Juvenile Idiopathic Arthritis

The name, Juvenile Idiopathic Arthritis (JIA), may sound complicated, but can be understood in simpler terms. It is a condition that occurs before 16 years of age (juvenile), without a known cause (idiopathic), causing inflammation in joints seen as warmth, swelling and reduced movement in the joints (Arthritis).

1 in every 250 children has some form of arthritis, of which JIA is the commonest. There are various forms of JIA like polyarthritis, oligoarthritic, enthesis’s related arthritis (ERA), psoriatic arthritis, systemic onset arthritis and undifferentiated arthritis. These differ either in symptoms, or in the causes.

The overlapping symptoms amidst these forms may not give you a confirmed diagnosis for your child, but it is important as it dictates the treatment and long-term goals.

A single cause cannot be attributed to as the trigger for JIA, hence it is appropriately named idiopathic. Studies have concluded the probable causes of the disease as follows:

1. Auto immune reaction

An over active immune system falsely identifies the lining of the body’s joints as foreign i.e. an autoimmune reaction occurs. Hence, the white blood cells start attacking the joints resulting in swelling, inflammation and painful joints.

2. Infection

Infections may trigger the onset of JIA. Certain viral infections can cause reactive arthritis. The immune system, however, settles down after a week or two and the symptoms of arthritis disappear along with it.

3. Heredity

In many cases, it has been seen idiopathic arthritis runs in families. The chances of developing JIA increase if a family member has rheumatoid arthritis or other rheumatologic conditions such as lupus, this does not mean it is directly inherited from parents.

The severity of the condition varies in each child and remission and exacerbation are the rule. The most common symptoms that children with JIA experience in varying degrees are:

  • Pain in the joints- knee, wrist, elbow, shoulder, finger joint, toes.
  • Stiffness in joints in the mornings.
  • Joint swelling.
  • Warmth around the affected joint.
  • Fever.
  • Rash.
  • Reduced physical activity.
  • Tiredness.
  • Hesitancy to use a particular arm or leg.

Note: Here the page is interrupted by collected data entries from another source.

Lemma filter_two {A} (P : A -> Prop) `{forall x, Decision (P x)} l e1 e2 : filter P l = [e1; e2] ->
  exists l1 l2 l3, l = l1 ++ e1 :: l2 ++ e2 :: l3 /\ P e1 /\ P e2 /\
    Forall (fun x => ~ P x) l1 /\ Forall (fun x => ~ P x) l2 /\ Forall (fun x => ~ P x) l3.
Proof.
  induction l as [|x l IH]; intros Hf; [done|]. destruct (decide (P x)) as [Hx|Hx].
  - rewrite filter_cons_True in Hf by done. injection Hf as -> Hf.
    destruct (filter_single P l e2 Hf) as (l2 & l3 & -> & H1 & H2 & H3). exists [], l2, l3. split_and!; try done.
  - rewrite filter_cons_False in Hf by done. destruct (IH Hf) as (l1 & l2 & l3 & -> & Hx1).
    exists (x :: l1), l2, l3. split_and!; try constructor; naive_solver.
Qed.

Lemma filter_none {A} (P : A -> Prop) `{forall x, Decision (P x)} l : Forall (fun x => ~ P x) l -> filter P l = [].
Proof. induction 1 as [|x l Hx Hl IH]; [done|]. by rewrite filter_cons_False. Qed.

Lemma filter_keep {A} (P : A -> Prop) `{forall x, Decision (P x)} l : Forall P l -> filter P l = l.
Proof. induction 1 as [|x l Hx Hl IH]; [done|]. by rewrite filter_cons_True, IH. Qed.

(** A row that shares no ID with the given ones. *)
Definition fresh_row (r : Recipient) (l : list Recipient) : Prop :=
  Forall (fun x => ~ has_ACI (r_ACI r) x /\ ~ has_PNI (r_PNI r) x) l.

Lemma unique_by_mid f r l1 l2 : unique_by f (l1 ++ r :: l2) <->
  unique_by f (l1 ++ l2) /\ (non_nil (f r) -> Forall (fun x => f x <> f r) (l1 ++ l2)).
Proof.
  unfold unique_by. rewrite !map_app, !filter_app. cbn [map].
  assert (Hin : forall l, f r ∉ filter non_nil (map f l) <-> (non_nil (f r) -> Forall (fun x => f x <> f r) l)).
  { intros l. rewrite list_elem_of_filter. split.
    - intros Hn Hr. apply Forall_forall. intros x Hx E. apply Hn. split; [done|]. rewrite <- E.
      apply list_elem_of_In, in_map. by apply list_elem_of_In.
    - intros Hf [Hr Hx]. apply list_elem_of_In, in_map_iff in Hx as (x & E & Hx). apply list_elem_of_In in Hx.
      eapply Forall_forall in Hf; [|done|done]. done. }
  destruct (decide (non_nil (f r))) as [Hr|Hr].
  - rewrite filter_cons_True by done. rewrite <- Permutation_middle, NoDup_cons, elem_of_app, Forall_app.
    pose proof (Hin l1). pose proof (Hin l2). naive_solver.
  - rewrite filter_cons_False by done. naive_solver.
Qed.

Lemma consistent_mid r l1 l2 : consistent (l1 ++ r :: l2) <-> consistent (l1 ++ l2) /\ fresh_row r (l1 ++ l2).
Proof.
  unfold consistent, fresh_row. rewrite !unique_by_mid. unfold has_ACI, has_PNI, non_nil. rewrite !Forall_forall.
  split; [intros [[H1 H2] [H3 H4]]|intros [[H1 H2] H3]]; split_and!; try done.
  - intros x Hx. split; intros [E Hn]; [by eapply H2|by eapply H4].
  - intros Hn x Hx E. by destruct (H3 x Hx) as [Hf _], Hf.
  - intros Hn x Hx E. by destruct (H3 x Hx) as [_ Hf], Hf.
Qed.

Lemma upsert_replace same `{forall r, Decision (same r)} update ins e l1 l2 :
  same e -> Forall (fun x => ~ same x) l1 -> Forall (fun x => ~ same x) l2 ->
  upsert same update ins (l1 ++ e :: l2) = l1 ++ update e :: l2.
Proof.
  intros He H1 H2. unfold upsert. rewrite decide_True by (apply Exists_app; right; by left).
  assert (Hid : forall l, Forall (fun x => ~ same x) l -> map (fun r => if decide (same r) then update r else r) l = l).
  { induction 1 as [|x l Hx Hl IH]; [done|]. cbn [map]. by rewrite decide_False, IH. }
  rewrite map_app. cbn [map]. by rewrite !Hid, decide_True.
Qed.

Lemma upsert_insert same `{forall r, Decision (same r)} update ins l :
  Forall (fun x => ~ same x) l -> upsert same update ins l = l ++ [ins].
Proof.
  intros Hl. unfold upsert. rewrite decide_False; [done|]. rewrite Exists_exists. intros (x & Hx & Hs).
  by eapply Forall_forall in Hl.
Qed.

JIA may be difficult to diagnose as some children may not complain of pain initially, and joint swelling may not be obvious either. Moreover, there is no blood test that can be used to confirm the diagnosis. Thus, the diagnosis of JIA depends on physical examination, medical history and ruling out other causes and conditions. It is a diagnosis of exclusion.

For lack of an exact cause, it becomes difficult to prevent the arthritis. This also makes it difficult to have a lasting cure for JIA. Remission is possible with an early diagnosis and timely intervention. The goal of treatment is pain control, relief of inflammation and improvement in the quality of life of the child.

Living with JIA can range from debilitating to near-normal depending on the severity of the symptoms. The child may need splints on the affected joint to maintain the position to preserve joint function. Here are some pointers that may come in handy in day-to-day life:

  • Be attentive to your child as they might not admit to the severe pain in their joints
  • Treat them just like normal kids else it may lead to social isolation
  • Look into special devices for assistance of daily activities such as special pencils, toilet aids, etc.
  • Make sure your child takes the medications regularly especially during your days out and vacations
  • Visit your healthcare provider especially physical and occupational therapy regularly
  • Prepare your child for relapses that may occur from time to time to prevent hospitalization

Juvenile Idiopathic Arthritis is a long term, but manageable condition. With timely treatment and support, children can live a full and active life.